The issue of what happens to individuals’ pension assets is an often misunderstood aspect of the divorce process. When a couple separate and get divorced after a lengthy marriage serious consideration has to be given to how the assets and wealth they have built up during the marriage is to be divided.  Usually after a long marriage the starting point is that all assets are divided equally.   This includes the house, any investments, savings or insurance policies they hold, regardless of whether they are held in joint names or in the sole name of one of them.  It also includes the pensions either (or both) may have. 

Sort out how pension is divided after divorceIt is not uncommon after a long marriage for a couple to have built up a home together, possibly free of mortgage.  That may have been the family home for a number of years.  It may have been the home of the children when they were younger and it might have been renovated and decorated especially to their taste.

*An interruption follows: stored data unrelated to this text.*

Lemma error_keeps_resolved_entries_witness :
  exists pre last,
    calls (wikiDataClient anchors_run.2) = pre ++ [last] /\
    succeeded pre /\ call_error last = Some "timeout" /\
    call_target <$> pre = Some <$> take (length pre) (lookups_in_order map_keys) /\
    (forall k, (PropertyRole, k) ∈ take (length pre) (lookups_in_order map_keys) ->
       exists id, CallGetPropertyForLabel k (inl id) ∈ pre /\
                  PropertyMap anchors_run.2 !! k = Some id) /\
    (forall k, (PropertyRole, k) ∉ take (length pre) (lookups_in_order map_keys) ->
       PropertyMap anchors_run.2 !! k = PropertyMap new_client !! k) /\
    (forall k, (ItemRole, k) ∈ take (length pre) (lookups_in_order map_keys) ->
       exists id, CallGetItemForLabel k (inl id) ∈ pre /\
                  ItemMap anchors_run.2 !! k = Some id) /\
    (forall k, (ItemRole, k) ∉ take (length pre) (lookups_in_order map_keys) ->
       ItemMap anchors_run.2 !! k = ItemMap new_client !! k).
Proof.
  apply (error_keeps_resolved_entries map_keys (times_out_on "anchors") resolves_all
           new_client anchors_run.2 "timeout" (calls (wikiDataClient anchors_run.2)));
    vm_compute; reflexivity.
Defined.
(** ** A small PostgreSQL

    A server that understands the statements [analysis.py] sends, and the
    integer division used in the examples of SQL files.  It keeps the
    committed data and the data of the open transaction apart: a failed
    statement aborts the transaction, later statements are refused until
    the transaction ends, and ending an aborted transaction discards its
    work.  Rows are kept as the CSV lines they were copied from; a line is
    accepted when it has as many fields as the table has columns (the
    conversion of fields to the column types is not modelled). *)

Module Pg.

Record Table := mkTable {
  t_schema : string;
  t_name : string;
  t_columns : list (string * string);
  t_rows : list string
}.

Record Data := mkData {
  schemas : list string;
  tables : list Table
}.

Record State := mkState {
  password : string;
  committed : Data;
  working : Data;
  aborted : bool
}.

Inductive Stmt :=
| CreateSchema (s : string)
| CreateTable (s t : string) (columns : list (string * string))
| SelectOneFrom (s t : string)
| SelectDiv (a b : Z)
| CopyFromStdin (s t : string).

(** *** Reading a statement *)

Definition is_punct (a : ascii) : bool := PyStr.contains a "(),./;'".

Definition word_char (a : ascii) : bool :=
  negb (PyStr.isspace a) && negb (is_punct a).

Definition flush (word : string) (toks : list string) : list string :=
  match word with EmptyString => toks | _ => word :: toks end.

(** The word that starts the text, if any, and the tokens after it. *)
Fixpoint scan (s : string) : string * list string :=
  match s with
  | EmptyString => (EmptyString, [])
  | String a rest =>
      let (word, toks) := scan rest in
      if PyStr.isspace a then (EmptyString, flush word toks)
      else if is_punct a then (EmptyString, String a EmptyString :: flush word toks)
      else (String a word, toks)
  end.
(** X3. Whatever the sink and the vector, a call that completes sends at
    most 65537 datagrams: the header, at most 65535 complete blocks (their
    count is a 16-bit field) and at most one remainder. *)
Theorem write_datagram_count_bounded env st samples_in st'
    (datagrams : list (list Z)) :
  UDPSink.write env st samples_in = Some (st', datagrams) ->
  Z.of_nat (length datagrams) <= 65537.
Proof.
  intros Hw.
  destruct (write_inv _ _ _ _ _ Hw)
    as (m & bufMeta & hdr & blocks & buf & last
        & Hm & _ & _ & Hb & Hl & -> & _).
  destruct (build_meta_inv _ _ _ _ _ Hm) as (c & ->).
  unfold UDPSink.send_complete_blocks in Hb. apply length_mapM in Hb.
  rewrite length_seqZ in Hb. cbn in Hb.
  pose proof (u16_range (Z.of_nat (length samples_in) / UDPSink.samplesPerBlock st))
    as Hc.
  assert (length last <= 1)%nat as Hlast.
  { unfold UDPSink.send_remainder in Hl.
    destruct (0 <? _).
    - destruct (INT_MAX <? _); [discriminate |].
      destruct (read_bytes (IQ_image samples_in) _ _) as [src |]; [| discriminate].
      cbn [mbind option_bind] in Hl.
      destruct (write_bytes (UDPSink.m_buf st) 0 src) as [b |]; [| discriminate].
      cbn [mbind option_bind] in Hl.
      destruct (UDPSink.SendDataGram st b 0) as [dg |]; [| discriminate].
      cbn [mbind option_bind] in Hl. injection Hl as _ <-. cbn. lia.
    - injection Hl as _ <-. cbn. lia. }
  cbn [length]. rewrite length_app. lia.
Qed.

(** X4. The header datagram is the 42-byte record followed by the bytes
    [m_bufMeta] already held from offset 42 on: the call never writes them,
    and [m_bufMeta] afterwards is the datagram sent. *)
Theorem write_header_padding env st samples_in :
  well_configured st -> lz4_defined st samples_in ->
  exists st' hdr payload,
    UDPSink.write env st samples_in = Some (st', hdr :: payload)
    /\ drop (Z.to_nat MetaData.sizeof) hdr
       = drop (Z.to_nat MetaData.sizeof) (UDPSink.m_bufMeta st)
    /\ UDPSink.m_bufMeta st' = hdr.
Proof.
  intros Hwf Hdef.
  destruct (write_ok env st samples_in Hwf Hdef)
    as (st' & Hw & _ & _ & _ & Hmeta & _).
  cbv zeta in Hw, Hmeta. eexists st', _, _. split; [exact Hw |].
  split; [| exact Hmeta].
  change (Z.to_nat MetaData.sizeof) with 42%nat.
  apply drop_app_length'. reflexivity.
Qed.

(** X5. With LZ4 sizing off ([m_lz4MinInputSize] zero), no call changes
    [m_lz4Buffer] or [m_lz4BufSize], whatever the frame sizes. *)
Theorem write_without_lz4_keeps_buffer env st samples_in st'
    (datagrams : list (list Z)) :
  UDPSink.m_lz4MinInputSize st <= 0 ->
  UDPSink.write env st samples_in = Some (st', datagrams) ->
  UDPSink.m_lz4Buffer st' = UDPSink.m_lz4Buffer st
  /\ UDPSink.m_lz4BufSize st' = UDPSink.m_lz4BufSize st
  /\ UDPSink.m_lz4MinInputSize st' = UDPSink.m_lz4MinInputSize st.
Proof.
  intros Hoff Hw.
  destruct (write_inv _ _ _ _ _ Hw)
    as (m & bufMeta & hdr & blocks & buf & last & _ & Hlz & _ & _ & _ & _ & Hmin & _).
  unfold UDPSink.resize_lz4 in Hlz.
  destruct (negb _).
  - destruct (Z.ltb_spec 0 (UDPSink.m_lz4MinInputSize st)); [lia |].
    injection Hlz as _ <- <- _. auto.
  - injection Hlz as _ <- <- _. auto.
Qed.

(** X6. With LZ4 sizing on, a call whose frame size differs from the
    recorded one takes a new buffer, sized by [LZ4_compressBound] for a
    whole number of frames: the least multiple of the frame's byte count
    above [m_lz4MinInputSize]. *)
Theorem write_resizes_lz4_buffer_to_frames env st samples_in st'
    (datagrams : list (list Z)) :
  let bytesPerFrame :=
    u32 (u32 (Z.of_nat (length samples_in)) * 2 * UDPSink.m_sampleBytes st) in
  UDPSink.write env st samples_in = Some (st', datagrams) ->
  0 < UDPSink.m_lz4MinInputSize st ->
  u32 (Z.of_nat (length samples_in)) <> UDPSink.m_nbSamples st ->
  UDPSink.m_lz4MinInputSize st + bytesPerFrame < 2 ^ 31 ->
  UDPSink.m_lz4Buffer st' = UDPSink.new_ptr env
  /\ exists size,
      UDPSink.m_lz4BufSize st' = LZ4_compressBound size
      /\ size mod bytesPerFrame = 0
      /\ UDPSink.m_lz4MinInputSize st < size
         <= UDPSink.m_lz4MinInputSize st + bytesPerFrame.
Proof.
  intros bpf Hw Hon Hne Hsmall.
  destruct (write_inv _ _ _ _ _ Hw)
    as (m & bufMeta & hdr & blocks & buf & last & Hm & Hlz & _).
  apply build_meta_nbSamples in Hm.
  unfold UDPSink.resize_lz4 in Hlz. rewrite Hm in Hlz. fold bpf in Hlz.
  destruct (Z.eqb_spec (u32 (Z.of_nat (length samples_in))) (UDPSink.m_nbSamples st));
    [contradiction |].
  cbn [negb] in Hlz.
  destruct (Z.ltb_spec 0 (UDPSink.m_lz4MinInputSize st)); [| lia].
  destruct (Z.eqb_spec bpf 0) as [| Hnz]; [discriminate |].
  destruct (UDPSink.dangling st); [discriminate |].
  injection Hlz as _ <- <- _. split; [reflexivity |].
  pose proof (u32_range (u32 (Z.of_nat (length samples_in)) * 2
                         * UDPSink.m_sampleBytes st)) as Hb.
  fold bpf in Hb.
  set (min := UDPSink.m_lz4MinInputSize st) in *.
  pose proof (Z.div_mod min bpf Hnz) as Hdm.
  pose proof (Z.mod_pos_bound min bpf ltac:(lia)) as Hr.
  assert (0 <= min / bpf) as Hq by (apply Z.div_pos; lia).
  exists ((min / bpf + 1) * bpf).
  split; [| split].
  - f_equal. unfold u64. rewrite Z.mod_small by nia.
    rewrite u32_small by nia. apply s32_small. nia.
  - apply Z.mod_mul. exact Hnz.
  - nia.
Qed.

Very often a husband will have built up a substantial pension fund.  That could be as a result of him paying into an employer’s scheme for a number of years, or perhaps making substantial contributions to a private scheme.  It is not uncommon for a wife either not to have a pension at all or to only have a very small arrangement.  

When dividing up the pensions on divorce there are two main ways of dealing with it:-

  1. The first is a pension sharing order.  This is an arrangement that takes funds out of the husband’s pension scheme and transfers those funds into a separate pension scheme in the sole name of the wife.  This sets up a new pension scheme in the wife’s name for her exclusive benefit and gives her a pension she can rely on into retirement.  This brings a number of benefits to the wife over the previous system of earmarking rights to a pension when it eventually pays out. She no longer has to wait for her ex-husband to retire before she receives any money, and the risk of him dying before claiming his pension, and her receiving nothing, is taken away. The law also protects her from losing out if she remarries. The flip side, of course, is that it reduces the amount of capital held in the husband’s pension fund and so reduces his eventual benefits on retirement.

  2. The alternative is for the wife not to claim directly against the husband’s pension at all, but to have a bigger share of the other assets, i.e. the house.  This is what is known as “off setting”.  In this situation a wife will be compensated for the claims she would otherwise have against the husband’s pension by taking a greater proportion of the savings, investments or the family home.  This might, for example, allow the wife to remain at the family home, which she may have become attached to over the years.

Serious consideration has to be given to what is in a wife’s financial best interests.   Is it imperative for her to have a separate pension scheme in her name to provide for the future, even if this means that the family home may have to be sold?  Alternatively, is her priority to remain at the family home in the immediate future, possibly at the expense of having only a modest state pension at retirement?  Decisions will have to be made and this may require discussions and consideration with your financial adviser and with your divorce lawyer.

Find out more about divorce.

Neil is head of the matrimonial team at Graysons Solicitors in Sheffield and can be contacted on 0114 2729184 or via www.graysons.co.uk.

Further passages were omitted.